Exercise instructions >>
Lines below starting with the line with "Module [Rounded] gives" and going on through the line with "break. [mean], [variance]" must be output exactly; the rest of the records must be left out.
= = = = =
(** * StreamHist.js: a streaming approximate histogram

    A shallow embedding of [src/index.js] (the [StreamHist] class and its
    helpers) together with the part of the [bintrees] red-black tree it
    relies on, and the properties of the sketch that are checked against it.

    Modelling conventions, fixed here once:

    - A finite JavaScript number is the rational it stands for ([Q]); the
      two infinities and NaN are kept as separate values of [num]. The
      sign of zero is not modelled.
    - The arithmetic is read in two ways. The methods of module
      [StreamHist] that build the bins ([_insert], [_compress], [push],
      [merge], with [diffBins] and [combineBins]) and the queries
      [quantile], [sum] and [median] compute on the rationals, without
      rounding and without overflow: this exact reading carries the
      properties that do not depend on rounding, or that hold up to it.
      Module [Rounded] gives the same methods in double precision, with
      the operations of module [Double] (IEEE 754 binary64, every result
      rounded, a large result an infinity): it carries the properties on
      counts, capacity and limits, which rounding and overflow can
      break. [mean], [variance] and [density] are in double precision
      in [StreamHist] itself. A property is about the reading whose
      methods it names.
    - The fields of a bin ([mean], [count], [tss]) are finite numbers. Where
      the code would store a NaN or an infinity in a bin (a division by a
      zero total count), the modelled run stops with [NotFinite].
    - The red-black tree is represented by its in-order sequence of items.
      References to bins held by the code (the result of [findNearest], the
      pair picked by [_compress], ...) are positions in that sequence, and
      an in-place update of a bin is an update at that position.
    - A sketch is a value. [merge] makes the receiver hold the bin
      objects of the other sketch; what is proved of a receiver holds
      for as long as the other sketch is not used again.
    - A method that mutates the sketch or can throw is a computation in the
      monad [M]: it takes the sketch and gives back an outcome and the
      sketch as the call leaves it (also when the call throws).
    - [math.sqrt] and [math.log] come from the mathjs package and are taken
      as parameters (class [Mathjs]). *)

From Stdlib Require Import List Bool ZArith QArith Qminmax Qabs Lia Lqa Permutation
  Sorted.
From Stdlib Require Strings.String.
From Stdlib Require SpecFloat.
Import ListNotations.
= = = = =
Written answer >>
      Module [Rounded] gives the same methods in double precision, with
      the operations of module [Double] (IEEE 754 binary64, every result
      rounded, a large result an infinity): it carries the properties on
      counts, capacity and limits, which rounding and overflow can
      break. [mean], [variance] and [density] are in double precision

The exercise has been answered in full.